"Recordações da Infância" ou "Os Implacáveis" = Recordações da infância=
Ele era o nosso melhor e mais constante amigo. Quase um irmão. Éramos três irmãos unidos, bons de briga, amigos dos amigos e, conforme os ensinamentos de nosso pai, generosos no tocante ao que possuíamos. E o que possuíamos era, além de nosso sempre bem feitos carrinhos de rolemãs, boas bicicletas antigas, inglesas, que pareciam inquebráveis e duradouras por toda uma vida.
Nosso bom e fiel amigo nunca ficou um dia sem andar de bicicleta. Um de nós sempre emprestava a ele e passava para a garupa do outro. Quatro meninos em três bicicletas, em longos passeios pela Vila Mariana, Bosque da Saúde, Ipiranga e, vez ou outra, às escondidas, até o centro de São Paulo, a aventura maior e mais proibida pelos pais.
Um dia, de repente, nosso amigo ganhou do pai uma bicicleta nova. Além de nova, linda, cheia de novidades que não possuíamos, tais como freios funcionando, espelho retrovisor, pára-lamas, selim coberto, buzina moderna, etc.
Claro que, meninos ainda, amigos do novo e feliz proprietário de uma bicicleta zero quilômetro, ficamos doidos pra estreá-la. Mas ele, “infelizmente”, não poderia emprestá-la a ninguém. O pai o proibira de emprestar a bicicleta sob pena de retomá-la e guardar de vez na área de serviço.
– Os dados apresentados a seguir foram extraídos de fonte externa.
(** * promptitecture: the PRM local planner and path ranker

    A shallow embedding of [src/javascript/prm/LocalPlanner.js] and
    [src/javascript/prm/PathRanker.js], and the properties of the two
    engines stated in the specification.

    JavaScript numbers are IEEE 754 binary64 values: they are modelled by
    Rocq's primitive floats, so every arithmetic step rounds, overflows and
    produces NaN exactly where the program does.  Array lengths, loop
    indices and ranks are natural numbers.  [Math.random] and [Date.now]
    read an explicit world that is threaded through the planner;
    [Math.exp], which has no counterpart on primitive floats, is a
    parameter of the planner. *)

From Stdlib Require Import ZArith Uint63 Floats Lia Permutation Sorted.
From stdpp Require Import gmap strings list.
Não acreditei. Na primeira oportunidade perguntei ao pai dele se havia mesmo proibido o empréstimo da bicicleta, e o homem, além de confirmar, ainda me perguntou grosseiramente se não tinha esse direito.
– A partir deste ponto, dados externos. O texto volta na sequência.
(** * Panel layout of anemoi-analyse: [panel_daemon] and the grid walk of
      [FieldPlotter.plot]

    A shallow embedding of [src/anemoi_analyse/field_plotter.py] (the layout
    resolver [panel_daemon], lines 18-148, and the panel loop of
    [FieldPlotter.plot], lines 447-524) and of [get_data] in
    [src/anemoi_analyse/data.py], lines 32-75.

    Modelling conventions.
    - Python integers are [Z].  The entries of the numpy vectors are int64;
      the one arithmetic operation performed on them ([panel_shape[ref_dim]
      += 1]) is written with its wrap-around.  The lengths handed to
      [panel_daemon] are results of [len], far inside the int64 range; the
      dtype promotion numpy performs for integers of 64 bits and more is not
      modelled.
    - Python exceptions are values of [exn]; a computation that may raise
      returns a [result].
    - [None] is [None]: a Python value that is either [None] or a sequence
      is an [option (list _)].
    - [np.argsort] is the default (quicksort) kind, which on vectors of at
      most 16 entries is numpy's insertion sort. *)

From Stdlib Require Import ZArith List Bool String Ascii Lia.
From Stdlib Require Import DecimalString.
Import ListNotations.
Local Open Scope string_scope.
Local Open Scope Z_scope.

(** ** Exceptions and results *)

Inductive exn : Type :=
| AssertionError (msg : string)
| ValueError (msg : string)
| TypeError
| IndexError
| UnboundLocalError (name : string)
| FileNotFoundError
| Exception (msg : string).

Inductive result (A : Type) : Type :=
| Ok (a : A)
| Raise (e : exn).
Arguments Ok {A} a.
Arguments Raise {A} e.

Definition bind {A B : Type} (r : result A) (f : A -> result B) : result B :=
  match r with
  | Ok a => f a
  | Raise e => Raise e
  end.

Notation "x <- r ;; k" := (bind r (fun x => k))
  (at level 61, r at next level, right associativity).
Notation "' pat <- r ;; k" := (bind r (fun x => match x with pat => k end))
  (at level 61, pat pattern, r at next level, right associativity).

Definition rmap {A B : Type} (f : A -> B) (r : result A) : result B :=
  match r with
  | Ok a => Ok (f a)
  | Raise e => Raise e
  end.

Definition is_ok {A : Type} (r : result A) : bool :=
  match r with
  | Ok _ => true
  | Raise _ => false
  end.

(** ** Python and numpy primitives used by the source *)

Module Py.

(** [l[n]] on a Python list: negative indices count from the end. *)
Definition index {A : Type} (l : list A) (n : Z) : result A :=
  let len := Z.of_nat (List.length l) in
  let k := if n <? 0 then n + len else n in
  if (k <? 0) || (len <=? k) then Raise IndexError
  else match nth_error l (Z.to_nat k) with
       | Some a => Ok a
       | None => Raise IndexError
       end.

(** [l[n]] where the index expression may evaluate to [None]. *)
Definition index_opt {A : Type} (l : list A) (n : option Z) : result A :=
  match n with
  | None => Raise TypeError
  | Some k => index l k
  end.

(** [l[i] = v] for an index known to be in range. *)
Fixpoint set_nth {A : Type} (l : list A) (i : nat) (v : A) : list A :=
  match l, i with
  | [], _ => []
  | _ :: t, O => v :: t
  | h :: t, S i' => h :: set_nth t i' v
  end.

(** [l[i] = v] with the range check of a Python list. *)
Definition assign {A : Type} (l : list A) (i : nat) (v : A) : result (list A) :=
  if Nat.ltb i (List.length l) then Ok (set_nth l i v) else Raise IndexError.

(** [a, b = l]. *)
Definition unpack2 {A : Type} (l : list A) : result (A * A) :=
  match l with
  | [a; b] => Ok (a, b)
  | _ :: _ :: _ :: _ => Raise (ValueError "too many values to unpack (expected 2)")
  | _ => Raise (ValueError "not enough values to unpack (expected 2)")
  end.

(** [range(n)]. *)
Definition range (n : Z) : list Z :=
  map Z.of_nat (seq 0 (Z.to_nat n)).

(** [x is None or i == x]. *)
Definition none_or_eq (x : option Z) (i : Z) : bool :=
  match x with
  | None => true
  | Some v => i =? v
  end.

(** [l[-2:]]. *)
Definition last2 {A : Type} (l : list A) : list A :=
  skipn (List.length l - 2) l.

(** [l[1:]]. *)
Definition from1 {A : Type} (l : list A) : list A := skipn 1 l.

(** [min(l)] for a non-empty sequence of integers. *)
Definition min (l : list Z) : Z :=
  match l with
  | [] => 0
  | h :: t => fold_left Z.min t h
  end.

(** [tuple(x)] and [reversed(x)]: both raise [TypeError] on [None]. *)
Definition tuple {A : Type} (x : option (list A)) : result (list A) :=
  match x with
  | Some l => Ok l
  | None => Raise TypeError
  end.

Definition reversed {A : Type} (x : option (list A)) : result (list A) :=
  match x with
  | Some l => Ok (rev l)
  | None => Raise TypeError
  end.

(** [s.endswith(suffix)]. *)
Definition endswith (s suffix : string) : bool :=
  let n := String.length s in
  let k := String.length suffix in
  Nat.leb k n && String.eqb (substring (n - k) k s) suffix.

(** f-string rendering of an integer. *)
Definition str_of_Z (z : Z) : string :=
  NilZero.string_of_int (Z.to_int z).
#[global] Arguments str_of_Z z : simpl never.

End Py.

Module Np.

(** int64 wrap-around. *)
Definition wrap64 (z : Z) : Z :=
  (z + 2 ^ 63) mod 2 ^ 64 - 2 ^ 63.
#[global] Arguments wrap64 z : simpl never.

(** One pass of the insertion sort of [np.argsort]: the sorted prefix is
    held reversed (its head is the rightmost position); [vi] moves left
    while its key is strictly below the key to its left. *)
Fixpoint sift (v : list Z) (vi : nat) (rprefix : list nat) : list nat :=
  match rprefix with
  | [] => [vi]
  | k :: rest =>
      if nth vi v 0 <? nth k v 0 then k :: sift v vi rest
      else vi :: rprefix
  end.

Definition argsort (v : list Z) : list nat :=
  rev (fold_left (fun acc vi => sift v vi acc) (seq 0 (List.length v)) []).

(** Fancy indexing [v[idx]]: a fresh vector. *)
Definition take (v : list Z) (idx : list nat) : list Z :=
  map (fun i => nth i v 0) idx.

End Np.

(** ** The layout resolver *)

(** The five tuples returned by [panel_daemon]. *)
Record plan : Type := mkPlan {
  panel_shape : list Z;
  var_idx_xy : list nat;
  var_len_xy : list Z;
  ens_mean : list (option Z);
  ref : list (option Z)
}.

(** The near-square packing table; entry 0 is [None]. *)
Definition conf_map : list (option (Z * Z)) :=
  [ None;
    Some (1,1); Some (1,2); Some (2,2); Some (2,2);
    Some (2,3); Some (2,3); Some (2,4); Some (2,4);
    Some (3,3); Some (3,4); Some (3,4); Some (3,4);
    Some (4,4); Some (4,4); Some (4,4); Some (4,4) ].

Definition panel_limit : Z := Z.of_nat (List.length conf_map) - 1.

(** A table entry read as a Python value: a 2-tuple, or [None]. *)
Definition entry_seq (e : option (Z * Z)) : option (list Z) :=
  match e with
  | Some (r, c) => Some [r; c]
  | None => None
  end.

Definition entry_oseq (e : option (Z * Z)) : option (list (option Z)) :=
  match e with
  | Some (r, c) => Some [Some r; Some c]
  | None => None
  end.

(** Lines 72-82: the resolved ensemble size and the number of member slots. *)
Definition resolve_ens_size (ens_size : option Z) (plot_ens_mean : bool) : Z :=
  match ens_size with
  | None => if plot_ens_mean then 0 else 1
  | Some n => n
  end.

Definition num_members (ens_size : option Z) (plot_ens_mean : bool) : Z :=
  resolve_ens_size ens_size plot_ens_mean + Z.b2z plot_ens_mean.

Definition var_len (num_models num_lead_times : Z) (ens_size : option Z)
    (plot_ens_mean : bool) : list Z :=
  [num_models; num_lead_times; num_members ens_size plot_ens_mean].

(** Lines 98-106: position of the ensemble mean, [only ens mean, x, y]. *)
Definition place_ens_mean (plot_ens_mean : bool) (xy : list nat) (nmem : Z)
    : list (option Z) :=
  let ens_mean := [None; None; None] in
  if plot_ens_mean then
    if Nat.eqb (nth 0 xy O) 2 then Py.set_nth ens_mean 1 (Some (nmem - 1))
    else if Nat.eqb (nth 1 xy O) 2 then Py.set_nth ens_mean 2 (Some (nmem - 1))
    else Py.set_nth ens_mean 0 (Some 0)
  else ens_mean.

(** Lines 113-116: the grid axis the reference is appended along. *)
Definition ref_dim_of (xy : list nat) : nat :=
  if negb (Nat.eqb (nth 0 xy O) 1) then 0%nat else 1%nat.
Eu não disse nada. Apenas ri e saí. O que se podia esperar de uma pessoa que compra um carro só pra dizer que o tem? Uma pessoa que durante anos manteve o carro parado à porta de sua casa, sem andar, porque o veículo gastava gasolina. Uma vez por semana ele o ligava e mudava de lado na rua. Nunca vimos a família, que morava em frente à nossa casa, dando um passeio no belo automóvel.
Nosso castigo para o agora ex-amigo foi cruel. Nossa turma de duas rodas havia aumentado bem, vivíamos aventuras gostosas pelo asfalto novo do bairro, fazíamos competições de loucuras entre nós, e ele estava proibido de aproximar-se da turma, de sair dos limites de nossa rua, de sequer tentar aproximação. E obedecia. Sabia que éramos duros em nossos castigos, certeiros em nossas pontarias com os estilingues, e sempre dispostos a “massacrar” um inimigo. Principalmente um novo inimigo que um dia foi amigo de ir todos os dias à nossa casa para assistir televisão., acompanhando conosco as “Aventuras de Rin-tim-tim”, “O Patrulheiro Rodoviário”, “O Zorro” e muitas outras séries que nos apaixonavam.
Quando eu lhe comuniquei nossas decisões, tentou argumentar. Disse que fora o pai quem o proibira. Não colou. Se fazíamos tantas coisas erradas, desobedecíamos nossos pais tantas vezes, porque não desobedecer daquela vez e retribuir nossa camaradagem? Nem sei porque ele não apanhou feio naquele dia.
Dois anos depois a bicicleta dele continuava com aparência de nova em folha, ele continuava solitário com ela, passeando sozinho pelas imediações de nossa casa, e nós nos mudamos para o Paraná. Sorte dele. Se tivéssemos continuado em São Paulo ele teria passado uma infância bem triste. Naquela época não sabíamos o que era perdão. Hoje em dia parece que estamos aprendendo. Mas não garanto.